分娩前4小时抗生素治疗对妊娠晚期B族链球菌筛查阳性孕妇围产结局的影响

目的了解妊娠晚期B族链球菌(group B streptococcus,GBS)阳性孕妇在分娩前4小时应用抗生素对围产结局的影响。方法选取2018年6月至2019年6月北京市海淀区妇幼保健院诊治的妊娠晚期顺产孕妇739例作为研究对象。其中GBS筛查阳性439例作为观察组,并根据是否在分娩前4小时应用抗生素,将观察组分为甲、乙两组,观察甲组(应用)312例,观察乙组(未应用)127例。再选取同时期妊娠晚期GBS筛查阴性的孕妇300例,作为对照组。比较观察甲、乙组和对照组的母儿结局。结果观察甲组、乙组和对照组胎儿窘迫、产后出血、早产的发生率比较,差异无统计学意义(P>0.05)。
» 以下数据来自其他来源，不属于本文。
(** C7, amended: over any sequence of samples handled within one UTC
    calendar day (no sample starts a new day), every per-interval energy
    delta is added exactly once, to exactly one of the two totals, and the
    totals are sums of doubles, each addition rounded: [picoEnergy] is its
    value before, increased in turn by the deltas of the intervals that
    start in a peak hour, and [llanoEnergy] likewise by the deltas of the
    others; the two lists of deltas together are, up to their order, the
    deltas of all intervals, one interval for each sample that has a
    timestamp before it. *)
Theorem each_delta_is_added_once_to_one_bucket
    (d : string) (smps : list Doubles.Sample64) (s : Doubles.State64) :
  Doubles.newDayStarted64 s d = false ->
  Forall (fun smp => isoDay (Doubles.dateNow64 smp) = d) smps ->
  let ivs :=
    Doubles.intervals64 (Doubles.lastTimestamp64 s) (Doubles.lastPower64 s)
                        smps in
  Doubles.picoEnergy64 (Doubles.run64 smps s) =
    Doubles.accumulate (Doubles.picoEnergy64 s) (Doubles.deltasOf true ivs)
  /\ Doubles.llanoEnergy64 (Doubles.run64 smps s) =
    Doubles.accumulate (Doubles.llanoEnergy64 s) (Doubles.deltasOf false ivs)
  /\ Permutation (Doubles.deltasOf true ivs ++ Doubles.deltasOf false ivs)
                 (map snd ivs)
  /\ length ivs =
       match Doubles.lastTimestamp64 s with
       | Some _ => length smps
       | None => Nat.pred (length smps)
       end.
Proof.
  intros Hsame Hday ivs.
  assert (Hbuckets :
    Doubles.picoEnergy64 (Doubles.run64 smps s) =
      Doubles.accumulate (Doubles.picoEnergy64 s) (Doubles.deltasOf true ivs)
    /\ Doubles.llanoEnergy64 (Doubles.run64 smps s) =
      Doubles.accumulate (Doubles.llanoEnergy64 s)
                         (Doubles.deltasOf false ivs)).
  { subst ivs. revert s Hsame.
    induction Hday as [|smp rest Hd _ IH]; intros s Hsame;
      [split; reflexivity|].
    rewrite <- Hd in Hsame.
    destruct (nextState64_same_day smp s Hsame)
      as (Hts & Hpow & Hnext & Hpico & Hllano).
    rewrite Hd in Hnext.
    destruct (IH _ (newDayStarted64_today _ _ Hnext)) as [IHpico IHllano].
    rewrite run64_cons, intervals64_cons, !deltasOf_app, !accumulate_app.
    rewrite IHpico, IHllano, Hts, Hpow, Hpico, Hllano.
    split; reflexivity. }
  destruct Hbuckets as [Hpico Hllano].
  split; [exact Hpico|]. split; [exact Hllano|].
  split; [apply deltasOf_split|apply intervals64_length].
Qed.

End Conservation.

Section Persistence.

Context {host : Host}.

(** ** Restoring what was saved *)

Lemma day_nextState (smp : Sample) (s : State) :
  day (nextState smp s) = Some (isoDay (dateNow smp)).
Proof.
  unfold nextState, remember. cbn [day]. rewrite day_integrate. reflexivity.
Qed.

Lemma assignTimestamp_snapshot (old : option Z) (ts : option Z) :
  assignTimestamp old
    (Some match ts with Some t => JNum (inject_Z t) | None => JNull end) =
  Some ts.
Proof.
  destruct ts as [t|]; [|reflexivity]. unfold assignTimestamp.
  rewrite Qfloor_Z.
  assert (Hrefl : Qeq_bool (inject_Z t) (inject_Z t) = true)
    by (apply Qeq_bool_iff; reflexivity).
  rewrite Hrefl. reflexivity.
Qed.

Lemma assignDay_snapshot (old : option string) (d : option string) :
  assignDay old (Some match d with Some x => JStr x | None => JNull end) =
  Some d.
Proof. destruct d; reflexivity. Qed.

(** Copying a full snapshot overwrites every field. *)
Lemma Object_assign_snapshot (old s : State) :
  Object_assign old (snapshot s) = Some s.
Proof.
  destruct s as [ts lp pe le d]. unfold Object_assign, snapshot, getProp.
  cbn [lastTimestamp lastPower picoEnergy llanoEnergy day].
  repeat (rewrite lookup_insert_ne by discriminate).
  rewrite !lookup_insert_eq.
  repeat (rewrite lookup_insert_ne by discriminate).
  rewrite !lookup_insert_eq.
  rewrite assignTimestamp_snapshot, assignDay_snapshot. reflexivity.
Qed.

Lemma day_snapshot (s : State) :
  getProp (snapshot s) "day" =
  Some match day s with Some d => JStr d | None => JNull end.
Proof.
  unfold snapshot, getProp.
  repeat (rewrite lookup_insert_ne by discriminate).
  apply lookup_insert_eq.
Qed.

Lemma getItem_after_measurement (smp : Sample) (w : World) :
  denied (localStorage w) = false ->
  getItem (localStorage (handleNewPowerMeasurement smp w)) storageKey =
  Some (Some (JSON_stringify (nextState smp (state w)))).
Proof.
  intros Hopen.
  unfold handleNewPowerMeasurement, updateMetrics, saveState, setState, setItem.
  cbn [state localStorage]. rewrite Hopen. cbn [localStorage].
  unfold getItem. cbn [entries denied]. rewrite lookup_insert_eq. reflexivity.
Qed.

(** X8: what a measurement saves is what the page restores.  Let the store
    accept writes and let the JSON codec read back the text written for the
    new state as that state's five properties.  A page opened later over the
    same store restores exactly that state if the UTC date at load time is
    the UTC date of the measurement, and keeps its own fresh state if the
    two UTC dates differ, also when the local date is still the same. *)
Theorem saved_state_is_restored_on_the_same_day
    (smp : Sample) (w reopened : World) (loadedAt : Z) :
  denied (localStorage w) = false ->
  let w1 := handleNewPowerMeasurement smp w in
  JSON_stringify (state w1) <> "" ->
  JSON_parse (JSON_stringify (state w1)) = Some (snapshot (state w1)) ->
  localStorage reopened = localStorage w1 ->
  exists w',
    loadState loadedAt reopened = Some w'
    /\ (isoDay loadedAt = isoDay (dateNow smp) -> state w' = state w1)
    /\ (isoDay loadedAt <> isoDay (dateNow smp) ->
        state w' = state reopened).
Proof.
  intros Hopen w1 Htext Hcodec Hstore.
  pose proof (state_handleNewPowerMeasurement smp w) as Hstate.
  pose proof (getItem_after_measurement smp w Hopen) as Hget.
  fold w1 in Hstate, Hget. rewrite <- Hstate in Hget.
  unfold loadState. rewrite Hstore, Hget.
  apply String.eqb_neq in Htext. rewrite Htext, Hcodec.
  rewrite day_snapshot, Hstate, day_nextState. cbn [strictEqString snapshot].
  destruct (String.eqb (isoDay (dateNow smp)) (isoDay loadedAt)) eqn:Hday.
  - apply String.eqb_eq in Hday.
    change (JObj _) with (snapshot (nextState smp (state w))).
    rewrite Object_assign_snapshot.
    exists (setState (nextState smp (state w)) reopened).
    split; [reflexivity|].
    split; [intros _; reflexivity|].
    intros Hdiff. exfalso. apply Hdiff. symmetry. exact Hday.
  - apply String.eqb_neq in Hday.
    exists reopened. split; [reflexivity|]. split; [|reflexivity].
    intros Hsame. exfalso. apply Hday. symmetry. exact Hsame.
Qed.

Lemma Object_assign_day (s s' : State) (parsed : JValue) (d : string) :
  Object_assign s parsed = Some s' ->
  getProp parsed "day" = Some (JStr d) ->
  day s' = Some d.
Proof.
  unfold Object_assign. intros Hassign Hday. rewrite Hday in Hassign.
  destruct (assignTimestamp _ _) as [ts|]; [|discriminate].
  destruct (assignNumber (lastPower s) _) as [lp|]; [|discriminate].
  destruct (assignNumber (picoEnergy s) _) as [pe|]; [|discriminate].
  destruct (assignNumber (llanoEnergy s) _) as [le|]; [|discriminate].
  cbn in Hassign. injection Hassign as <-. reflexivity.
Qed.

(** X9: whenever [loadState] changes the state, the state it leaves is
    dated with the UTC date at load time, so that a measurement handled
    later on that same UTC date finds no new day: it does not reset the
    restored totals, and both are still there, grown by at most the delta
    of the interval since the restored timestamp. *)
Theorem restored_totals_survive_the_next_measurement
    (loadedAt : Z) (w w' : World) (smp : Sample) :
  loadState loadedAt w = Some w' ->
  state w' <> state w ->
  isoDay (dateNow smp) = isoDay loadedAt ->
  day (state w') = Some (isoDay loadedAt)
  /\ newDayStarted (state w') (isoDay (dateNow smp)) = false
  /\ (lastTimestamp (state w') = None ->
      picoEnergy (state (handleNewPowerMeasurement smp w')) =
        picoEnergy (state w')
      /\ llanoEnergy (state (handleNewPowerMeasurement smp w')) =
        llanoEnergy (state w'))
  /\ (forall t, lastTimestamp (state w') = Some t ->
      let delta := energyDelta (lastPower (state w')) t (now smp) in
      (picoEnergy (state (handleNewPowerMeasurement smp w')) =
         (picoEnergy (state w') + delta)%Q
       /\ llanoEnergy (state (handleNewPowerMeasurement smp w')) =
         llanoEnergy (state w'))
      \/ (picoEnergy (state (handleNewPowerMeasurement smp w')) =
           picoEnergy (state w')
          /\ llanoEnergy (state (handleNewPowerMeasurement smp w')) =
           (llanoEnergy (state w') + delta)%Q)).
Proof.
  intros Hload Hchanged Hsameday.
  assert (Hday : day (state w') = Some (isoDay loadedAt)).
  { unfold loadState in Hload.
    destruct (getItem (localStorage w) storageKey) as [[stored|]|];
      try (injection Hload as <-; contradiction).
    destruct (String.eqb stored "");
      [injection Hload as <-; contradiction|].
    destruct (JSON_parse stored) as [parsed|];
      [|injection Hload as <-; contradiction].
    destruct (strictEqString (getProp parsed "day") (isoDay loadedAt))
      eqn:Htoday.
    - apply strictEqString_true in Htoday.
      destruct parsed; try discriminate Htoday.
      destruct (Object_assign (state w) _) as [restored|] eqn:Hassign;
        [|discriminate Hload].
      cbn in Hload. injection Hload as <-.
      exact (Object_assign_day _ _ _ _ Hassign Htoday).
    - destruct parsed; injection Hload as <-; contradiction. }
  assert (Hsame : newDayStarted (state w') (isoDay (dateNow smp)) = false).
  { rewrite Hsameday. apply newDayStarted_today. exact Hday. }
  split; [exact Hday|]. split; [exact Hsame|].
  rewrite state_handleNewPowerMeasurement. unfold nextState.
  rewrite (resetDaily_same_day _ _ Hsame). unfold integrate.
  cbn [lastTimestamp lastPower picoEnergy llanoEnergy].
  split.
  - intros Hnone. rewrite Hnone. split; reflexivity.
  - intros t Ht. cbv zeta. rewrite Ht.
    destruct (isPeak _); [left | right]; split; reflexivity.
Qed.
观察甲组胎膜早破率(8.7%)低于观察乙组(16.5%)、差异具有统计学意义(P<0.017),与对照组(8.7%)比较,差异无统计学意义(P>0.017)。观察甲组宫腔感染+产褥感染发生率低于乙组、略高于对照组,但差异无统计学意义(P>0.017);而观察乙组宫腔感染+产褥感染发生率高于对照组,差异具有统计学意义(P<0.017)。观察乙组新生儿感染及新生儿高胆红素血症的发生率明显高于观察甲组及对照组,差异具有统计学意义(P<0.017)。结论对于GBS筛查阳性的妊娠晚期孕妇,不仅需要预防性应用抗生素,还应尽可能在分娩前4小时以上应用,以改善围产结局。